If you've been living under a rock for the past week or so, you've missed out on one of the biggest stories of the lockout-shortened NBA season. New York Knicks point guard Jeremy Lin went from the verge of being cut for a third time to overnight sensation thanks to an unprecedented scoring binge in the absence of ball-hogging teammates Amar'e Stoudemire and Carmelo Anthony. Adding to the mystique are the facts that he's Asian, a Harvard grad, went undrafted, and sleeps on his brother's couch.
Lin's story has been compared to Notre Dame's Rudy Ruettiger.
ESPN's John Hollinger asks why didn't we all see this coming? Some advanced stats guys claim to have done just that.
The Wages of Wins Journal questions whether Mike D'Antoni should get credit for Lin's success... even if he only started giving Lin minutes at the suggestion of Anthony.
How crazy were the last few days for Lin?
- Named Player of the Week
- Helped propel MSG shares to record high
- Boosted TV ratings
- Seriously increased his marketability
- Drew praise from Steve Nash and teammate Anthony
- Became Grantland's latest Person of Interest
And then we have this. I'm at a loss for words.
But not everyone is feeling the Linsanity. Unbeaten boxer Floyd Mayweather Jr. posted a swipe at the New York Knicks' point guard sensation on Twitter. And The Score's Dennis Velasco refuses to go all-Lin from a fantasy perspective.
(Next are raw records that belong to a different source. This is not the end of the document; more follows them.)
(* ===== verification/WorkAdmission.v ===== *)
(** * Gateway work admission

    [src/process/gateway-work-admission.ts]: the process-wide fence that root
    work (requests, timers) passes before it starts, closed by a restart signal,
    by the one-way restart drain and by host suspension.

    The state is the singleton with its heap of root records and of release
    closures; an operation takes the root record of the calling async chain
    (the [AsyncLocalStorage] store) as [current].  Promise resolutions, the
    suspension callback and log lines are output events: resolutions run in
    later microtasks, and the callback is the last thing its operation does. *)
From S2P Require Import Prelude JsNumber.

(** ** State *)

Inductive GatewaySuspendAdmissionPhase := Accepting | Preparing | Prepared.

#[global] Instance phase_eq_dec : EqDecision GatewaySuspendAdmissionPhase.
Proof. solve_decision. Defined.

Inductive AdmissionReason := RestartSignalFence | RestartDrain | SuspendPhase.

Inductive AdmissionEvent :=
  | AdmissionClosed (reason : AdmissionReason)
  | AdmissionReopened (reason : AdmissionReason)
  | WaiterResolved (waiter : nat)
  | DrainWaiterResolved (waiter : nat)
  | SuspendInvalidated (callback : nat).

(** [{ references, released }]. *)
Record GatewayRootWorkAdmission := { references : Z; released : bool }.

(** A release closure: its record and its [leaseReleased]. *)
Record ReleaseClosure := { rc_root : nat; rc_leaseReleased : bool }.

Record GatewayWorkAdmissionState := {
  restartDraining : bool;
  restartSignalPending : bool;
  restartSignalGeneration : nat;
  suspendPhase : GatewaySuspendAdmissionPhase;
  suspendGeneration : nat;
  suspendInvalidated : option nat;
  activeRootWork : list nat;
  rootDrainWaiters : list nat;
  suspendOpenWaiters : list nat;
  roots : list GatewayRootWorkAdmission;
  closures : list ReleaseClosure;
}.

Definition initial_admission : GatewayWorkAdmissionState :=
  {| restartDraining := false; restartSignalPending := false; restartSignalGeneration := 0;
     suspendPhase := Accepting; suspendGeneration := 0; suspendInvalidated := None;
     activeRootWork := []; rootDrainWaiters := []; suspendOpenWaiters := [];
     roots := []; closures := [] |}.

(** Field updates. *)
Definition set_restart (draining pending : bool) (generation : nat) s :=
  {| restartDraining := draining; restartSignalPending := pending;
     restartSignalGeneration := generation; suspendPhase := suspendPhase s;
     suspendGeneration := suspendGeneration s; suspendInvalidated := suspendInvalidated s;
     activeRootWork := activeRootWork s; rootDrainWaiters := rootDrainWaiters s;
     suspendOpenWaiters := suspendOpenWaiters s; roots := roots s; closures := closures s |}.

Definition set_suspend (phase : GatewaySuspendAdmissionPhase) (generation : nat)
    (callback : option nat) s :=
  {| restartDraining := restartDraining s; restartSignalPending := restartSignalPending s;
     restartSignalGeneration := restartSignalGeneration s; suspendPhase := phase;
     suspendGeneration := generation; suspendInvalidated := callback;
     activeRootWork := activeRootWork s; rootDrainWaiters := rootDrainWaiters s;
     suspendOpenWaiters := suspendOpenWaiters s; roots := roots s; closures := closures s |}.

Definition set_roots (active : list nat) roots' closures' s :=
  {| restartDraining := restartDraining s; restartSignalPending := restartSignalPending s;
     restartSignalGeneration := restartSignalGeneration s; suspendPhase := suspendPhase s;
     suspendGeneration := suspendGeneration s; suspendInvalidated := suspendInvalidated s;
     activeRootWork := active; rootDrainWaiters := rootDrainWaiters s;
     suspendOpenWaiters := suspendOpenWaiters s; roots := roots'; closures := closures' |}.

Definition set_waiters (drain open : list nat) s :=
  {| restartDraining := restartDraining s; restartSignalPending := restartSignalPending s;
     restartSignalGeneration := restartSignalGeneration s; suspendPhase := suspendPhase s;
     suspendGeneration := suspendGeneration s; suspendInvalidated := suspendInvalidated s;
     activeRootWork := activeRootWork s; rootDrainWaiters := drain;
     suspendOpenWaiters := open; roots := roots s; closures := closures s |}.

(** An operation's new state and its events, in order. *)
Notation outcome := (GatewayWorkAdmissionState * list AdmissionEvent)%type.

Definition then_ (o : outcome) (f : GatewayWorkAdmissionState -> outcome) : outcome :=
  let '(s, ev) := o in let '(s, ev') := f s in (s, ev ++ ev').

Definition emit (ev : AdmissionEvent) (s : GatewayWorkAdmissionState) : outcome := (s, [ev]).

(** ** Waiters *)

Definition resolveRootDrainWaiters s : outcome :=
  (set_waiters [] (suspendOpenWaiters s) s, DrainWaiterResolved <$> rootDrainWaiters s).

Definition resolveSuspendOpenWaiters s : outcome :=
  (set_waiters (rootDrainWaiters s) [] s, WaiterResolved <$> suspendOpenWaiters s).

(** ** Roots *)

Definition live (s : GatewayWorkAdmissionState) (current : option nat) : bool :=
  match current ≫= fun r => roots s !! r with
  | Some root => negb (released root)
  | None => false
  end.

(** The new record and its release closure. *)
Definition createGatewayRootWorkAdmission s : (nat * nat) * GatewayWorkAdmissionState :=
  let root := length (roots s) in
  let closure := length (closures s) in
  ((root, closure),
   set_roots (activeRootWork s ++ [root])
     (roots s ++ [{| references := 1; released := false |}])
     (closures s ++ [{| rc_root := root; rc_leaseReleased := false |}]) s).

(** Calling a release closure. *)
Definition releaseRootWork (closure : nat) s : outcome :=
  match closures s !! closure with
  | None => (s, [])
  | Some c =>
      match roots s !! rc_root c with
      | None => (s, [])
      | Some root =>
          if rc_leaseReleased c || released root then (s, [])
          else
            let closures' :=
              <[closure := {| rc_root := rc_root c; rc_leaseReleased := true |}]> (closures s) in
            let refs := (references root - 1)%Z in
            if bool_decide (0 < refs)%Z then
              (set_roots (activeRootWork s)
                 (<[rc_root c := {| references := refs; released := released root |}]> (roots s))
                 closures' s, [])
            else
              let s :=
                set_roots (List.filter (fun r => negb (bool_decide (r = rc_root c))) (activeRootWork s))
                  (<[rc_root c := {| references := refs; released := true |}]> (roots s))
                  closures' s in
              if bool_decide (activeRootWork s = []) then resolveRootDrainWaiters s else (s, [])
      end
  end.

(** ** Fences *)

Definition invalidateSuspendAdmission s : outcome :=
  let callback := suspendInvalidated s in
  let wasClosed := negb (bool_decide (suspendPhase s = Accepting)) in
  let s := set_suspend Accepting (S (suspendGeneration s)) None s in
  then_ (resolveSuspendOpenWaiters s) (fun s =>
  then_ (if wasClosed && negb (restartDraining s)
         then emit (AdmissionReopened SuspendPhase) s else (s, [])) (fun s =>
  match callback with
  | Some cb => emit (SuspendInvalidated cb) s
  | None => (s, [])
  end)).

Definition clearRestartSignalFence s : bool * outcome :=
  if restartDraining s || negb (restartSignalPending s) then (false, (s, []))
  else
    (true,
     then_ (resolveSuspendOpenWaiters
              (set_restart (restartDraining s) false (S (restartSignalGeneration s)) s))
       (emit (AdmissionReopened RestartSignalFence))).

Definition isGatewayWorkAdmissionClosed s : bool :=
  restartDraining s || restartSignalPending s || negb (bool_decide (suspendPhase s = Accepting)).

(** A current record, released or not, decides; without one the phase does. *)
Definition isGatewaySubordinateWorkAdmissionClosed s (current : option nat) : bool :=
  if restartDraining s || restartSignalPending s then true
  else match current ≫= fun r => roots s !! r with
       | Some root => released root
       | None => negb (bool_decide (suspendPhase s = Accepting))
       end.

Definition isGatewayRestartDraining s : bool := restartDraining s || restartSignalPending s.

Definition markGatewayRestartDraining s : outcome :=
  if restartDraining s then (s, [])
  else
    then_ (resolveSuspendOpenWaiters (set_restart true false (S (restartSignalGeneration s)) s))
      (fun s => then_ (emit (AdmissionClosed RestartDrain) s)
      (fun s => if negb (bool_decide (suspendPhase s = Accepting))
                then invalidateSuspendAdmission s else (s, []))).

(** The lease is its generation. *)
Definition beginGatewayRestartSignalAdmission s : option nat * outcome :=
  if restartDraining s || restartSignalPending s then (None, (s, []))
  else
    let generation := S (restartSignalGeneration s) in
    (Some generation,
     emit (AdmissionClosed RestartSignalFence) (set_restart (restartDraining s) true generation s)).

Definition rollbackRestartSignal (generation : nat) s : bool * outcome :=
  if negb (restartSignalPending s) || negb (bool_decide (restartSignalGeneration s = generation))
  then (false, (s, []))
  else clearRestartSignalFence s.

Definition rollbackGatewayRestartSignalFence s : bool * outcome := clearRestartSignalFence s.

(** ** Admission *)

Inductive Lease :=
  | JoinsRoot
  | OwnsRoot (root closure : nat).

Definition tryBeginGatewayRootWorkAdmission (current : option nat) s
    : option Lease * GatewayWorkAdmissionState :=
  if live s current then (Some JoinsRoot, s)
  else if restartDraining s || restartSignalPending s
          || negb (bool_decide (suspendPhase s = Accepting)) then (None, s)
  else
    let '((root, closure), s) := createGatewayRootWorkAdmission s in
    (Some (OwnsRoot root closure), s).

Definition tryBeginGatewayIndependentRootWorkAdmission s
    : option Lease * GatewayWorkAdmissionState :=
  if restartDraining s || restartSignalPending s
     || negb (bool_decide (suspendPhase s = Accepting)) then (None, s)
  else
    let '((root, closure), s) := createGatewayRootWorkAdmission s in
    (Some (OwnsRoot root closure), s).

(** One turn of the waiting loops: an error, an admission, or another wait on a
    new promise. *)
Inductive WaitTurn := DrainingError | Granted (lease : Lease) | Waiting.

Definition waitTurn (waiter : nat) (try : GatewayWorkAdmissionState -> option Lease * GatewayWorkAdmissionState)
    s : WaitTurn * GatewayWorkAdmissionState :=
  if restartDraining s then (DrainingError, s)
  else match try s with
       | (Some lease, s) => (Granted lease, s)
       | (None, s) => (Waiting, set_waiters (rootDrainWaiters s) (suspendOpenWaiters s ++ [waiter]) s)
       end.

Definition beginGatewayRootWorkAdmissionWhenOpen (current : option nat) (waiter : nat) s :=
  waitTurn waiter (tryBeginGatewayRootWorkAdmission current) s.

Definition runWithGatewayIndependentRootWorkAdmission (waiter : nat) s :=
  waitTurn waiter tryBeginGatewayIndependentRootWorkAdmission s.

Definition runWithGatewayIndependentRootWorkContinuation (current : option nat) (waiter : nat) s
    : WaitTurn * GatewayWorkAdmissionState :=
  if negb (live s current) then runWithGatewayIndependentRootWorkAdmission waiter s
  else
    let '((root, closure), s) := createGatewayRootWorkAdmission s in
    (Granted (OwnsRoot root closure), s).

(** The new release closure. *)
Definition retainGatewayRootWorkAdmissionContinuation (current : option nat) s
    : option nat * GatewayWorkAdmissionState :=
  match current with
  | None => (None, s)
  | Some r =>
      match roots s !! r with
      | None => (None, s)
      | Some root =>
          if released root then (None, s)
          else
            (Some (length (closures s)),
             set_roots (activeRootWork s)
               (<[r := {| references := references root + 1; released := released root |}]> (roots s))
               (closures s ++ [{| rc_root := r; rc_leaseReleased := false |}]) s)
      end
  end.

Definition getActiveGatewayRootWorkCount (excludeCurrent : bool) (current : option nat) s : nat :=
  let count := length (activeRootWork s) in
  match current with
  | Some r =>
      if excludeCurrent && live s current && bool_decide (r ∈ activeRootWork s)
      then (count - 1)%nat else count
  | None => count
  end.

(** ** Waiting for roots *)

(** Either an answer at once, or a wait on a new promise (and a timer). *)
Definition waitForActiveGatewayRootWork (timeoutMs : option num) (waiter : nat) s
    : option (bool * nat) * GatewayWorkAdmissionState :=
  if bool_decide (activeRootWork s = []) then (Some (true, 0%nat), s)
  else
    let timeout :=
      match timeoutMs with
      | Some t => if isFinite t then Some (math_max (of_Z 0) (math_floor t)) else None
      | None => None
      end in
    if match timeout with Some t => num_zero t | None => false end then (Some (false, length (activeRootWork s)), s)
    else (None, set_waiters (rootDrainWaiters s ++ [waiter]) (suspendOpenWaiters s) s).

(** The wait over, by resolution or by the timer. *)
Definition finishWaitForRootWork (waiter : nat) s : (bool * nat) * GatewayWorkAdmissionState :=
  let s :=
    set_waiters (List.filter (fun w => negb (bool_decide (w = waiter))) (rootDrainWaiters s))
      (suspendOpenWaiters s) s in
  let active := length (activeRootWork s) in
  ((bool_decide (active = 0%nat), active), s).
Hardwood Paroxysm's round table offers some lingering thoughts on Lin and the Knicks.
More links (I promise to get to some actual Raptors news) after the jump...
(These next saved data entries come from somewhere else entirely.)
Lemma no_settled_app ev1 ev2 : no_settled ev1 -> no_settled ev2 -> no_settled (ev1 ++ ev2).
Proof. intros H1 H2 q how [H|H]%elem_of_app; [by eapply H1|by eapply H2]. Qed.

Lemma no_settled_nil : no_settled [].
Proof. intros q how ?%elem_of_nil. done. Qed.

Definition no_woken (ev : list QueueEvent) : Prop := forall w d, WaiterResolvedTasks w d ∉ ev.

Lemma no_woken_app ev1 ev2 : no_woken ev1 -> no_woken ev2 -> no_woken (ev1 ++ ev2).
Proof. intros H1 H2 w d [H|H]%elem_of_app; [by eapply H1|by eapply H2]. Qed.

Lemma no_woken_nil : no_woken [].
Proof. intros w d ?%elem_of_nil. done. Qed.
#[local] Hint Resolve no_settled_nil no_woken_nil no_settled_app no_woken_app : core.

(** The tasks started since [old]: they belong to the current generation of
    their lane, go before everything it still queues, and found room. *)
Definition starts_ok (old : list Running) (st : QueueState) : Prop :=
  forall r, r ∈ qs_running st -> r ∉ old -> exists s,
    jm_get (rn_lane r) (qs_lanes st) = Some s /\ rn_generation r = ls_generation s /\
    Forall (entry_before (rn_entry r)) (ls_queue s) /\
    num_lt (of_Z (Z.of_nat (length (ls_activeTaskIds s) - 1))) (ls_maxConcurrent s) = true.

Lemma starts_ok_sub old st : qs_running st ⊆ old -> starts_ok old st.
Proof. intros H r Hr Hn. by destruct Hn; apply H. Qed.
Is DeMar DeRozan the poster child for biggest losers in the NBA?
In the latest edition of Statophile, Tom Liston of Raptors Republic has more on the "no easy baskets" philosophy.
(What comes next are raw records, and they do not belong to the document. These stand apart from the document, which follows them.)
Lemma startTimeout_inv t g started now p abort release :
  timer_safe t -> timer_safe g -> 0 <= started -> clock now ->
  TimeoutInv (bool_decide (abort = Some true))
    (startTimeout t g started now p abort release).
Proof.
  intros Ht Hg Hs Hc. unfold startTimeout. set (s := {| tr_taskTimeoutMs := t |}).
  assert (TimeoutInv (bool_decide (abort = Some true)) (rejectForTimeout s)) as Hrej by by split.
  destruct (bool_decide (release = Some true)) eqn:Er.
  { apply bool_decide_eq_true in Er as ->. done. }
  apply bool_decide_eq_false in Er.
  assert (TimeoutInv (bool_decide (abort = Some true))
    match abort with
    | Some true => armAbortTimeout s
    | _ => let s := armProgressTimeout now p s in
      match tr_result s with Some _ => s
      | None => with_listeners (bool_decide (is_Some abort)) (bool_decide (is_Some release)) s end
    end) as H.
  { assert (forall b a r, TimeoutInv b (let s := armProgressTimeout now p s in
      match tr_result s with Some _ => s | None => with_listeners a r s end)) as Hp.
    { intros b a r. pose proof (armProgressTimeout_inv false now p s Ht Hg Hs eq_refl Hc) as Hi.
      cbv zeta. destruct Hi as [I1 I2 I3 I4 I5]. destruct (tr_result (armProgressTimeout now p s)) eqn:E.
      - split; try done; rewrite E in *; [by intros; apply I4|done].
      - split; try done; cbn; rewrite ?E in *; intros _.
        destruct (I5 eq_refl) as [Hl|(_ & ? & _)]; [by left|done]. }
    destruct abort as [[]|]; [|apply Hp..]. rewrite armAbortTimeout_eq by done.
    split; try done; cbn; intros _. by right. }
  destruct release as [[]|]; [congruence|exact H..].
Qed.

Lemma timeout_run_inv aborted events s :
  TimeoutInv aborted s -> Forall event_ok events ->
  TimeoutInv (aborted || existsb is_abort events) (timeout_run events s).
Proof.
  revert aborted s. induction events as [|e events IH]; intros aborted s H Hok; cbn.
  - by rewrite orb_false_r.
  - apply Forall_cons in Hok as [He Hok]. rewrite orb_assoc. apply IH; [|done].
    by apply timeout_step_inv.
Qed.

Lemma timeout_run_decided events s r : tr_result s = Some r -> timeout_run events s = s.
Proof.
  intros H. induction events as [|e events IH]; cbn; [done|].
  assert (timeout_step e s = s) as -> by (unfold timeout_step; by rewrite H). done.
Qed.

Lemma timeout_run_app events events' s :
  timeout_run (events ++ events') s = timeout_run events' (timeout_run events s).
Proof. apply foldl_app. Qed.

Lemma runQueueEntryTask_start entry started now p abort release s :
  runQueueEntryTask entry started now p abort release = Some s ->
  exists t g, timer_safe t /\ timer_safe g /\ s = startTimeout t g started now p abort release.
Proof.
  unfold runQueueEntryTask. destruct (normalizeTaskTimeoutMs (qe_taskTimeoutMs entry)) as [t|] eqn:Et;
    [|done]. intros [= <-]. apply normalizeTaskTimeoutMs_safe in Et. eexists t, _.
  split; [done|]. split; [|done].
  destruct (normalizeTaskTimeoutMs (qe_taskTimeoutAbortGraceMs entry)) eqn:Eg; [|done].
  by apply normalizeTaskTimeoutMs_safe in Eg.
Qed.

Lemma runQueueEntryTask_inv entry started now p abort release s :
  runQueueEntryTask entry started now p abort release = Some s -> 0 <= started -> clock now ->
  TimeoutInv (bool_decide (abort = Some true)) s.
Proof. intros (t & g & ? & ? & ->)%runQueueEntryTask_start ??. by apply startTimeout_inv. Qed.

(** ** Why a run times out *)

(** A check that found no progress for the whole timeout. *)
Definition idle_check (s : TaskRun) (now : Z) (p : option num) : Prop :=
  num_le (tr_taskTimeoutMs s) (of_Z (idle_ms s now p)) = true.

Definition timeout_cause (s : TaskRun) (abort : bool) (events : list TimeoutEvent) : Prop :=
  ReleaseSignal ∈ events \/
  ((abort = true \/ AbortSignal ∈ events) /\ exists now p, TimerFired now p ∈ events) \/
  exists now p, TimerFired now p ∈ events /\ idle_check s now p.

Lemma armProgressTimeout_result aborted now p s :
  TimeoutInv aborted s -> clock now -> tr_result s = None ->
  (tr_result (armProgressTimeout now p s) = Some TaskTimedOut /\ idle_check s now p) \/
  tr_result (armProgressTimeout now p s) = None.
Proof.
  intros [(T & HT & Hb) _ Hs _ _] Hc Hr.
  destruct (armProgressTimeout_eq now p s T) as [H1 H2]; [done|lia|done..|].
  destruct (Z.le_gt_cases T (idle_ms s now p)) as [H|H].
  - left. rewrite H1 by done. split; [done|]. unfold idle_check. rewrite HT, num_le_of_Z. lia.
  - right. by destruct (H2 H) as (d & _ & ->).
Qed.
Forget "Il Mago": Andrea Bargnani has a new nickname.
Basketball Prospectus lists franchise "wins above average" leaders. For the Raptors, Chris Bosh and Vince Carter lead the rest of the pack by a wide margin.
After helping set the All-Star ballot, Grantland's Bill Simmons reveals who should have made the cut.
Speaking of All-Stars, the Inside the NBA crew stages an intervention for LeBron James' hairline.
Michael Jordan and the Charlotte Bobcats are taking ineptness to new lows.
Plans are forming for a new NBA/NHL arena in Seattle.
Spanish team cut former University of Memphis guard Roburt Sallie for taking penis enlargement pills.
And, finally, I'd like to pass along some friendly advice from the folks at Deadspin: 10 hideous sports-themed gifts you shouldn't get your girlfriend for Valentine's Day.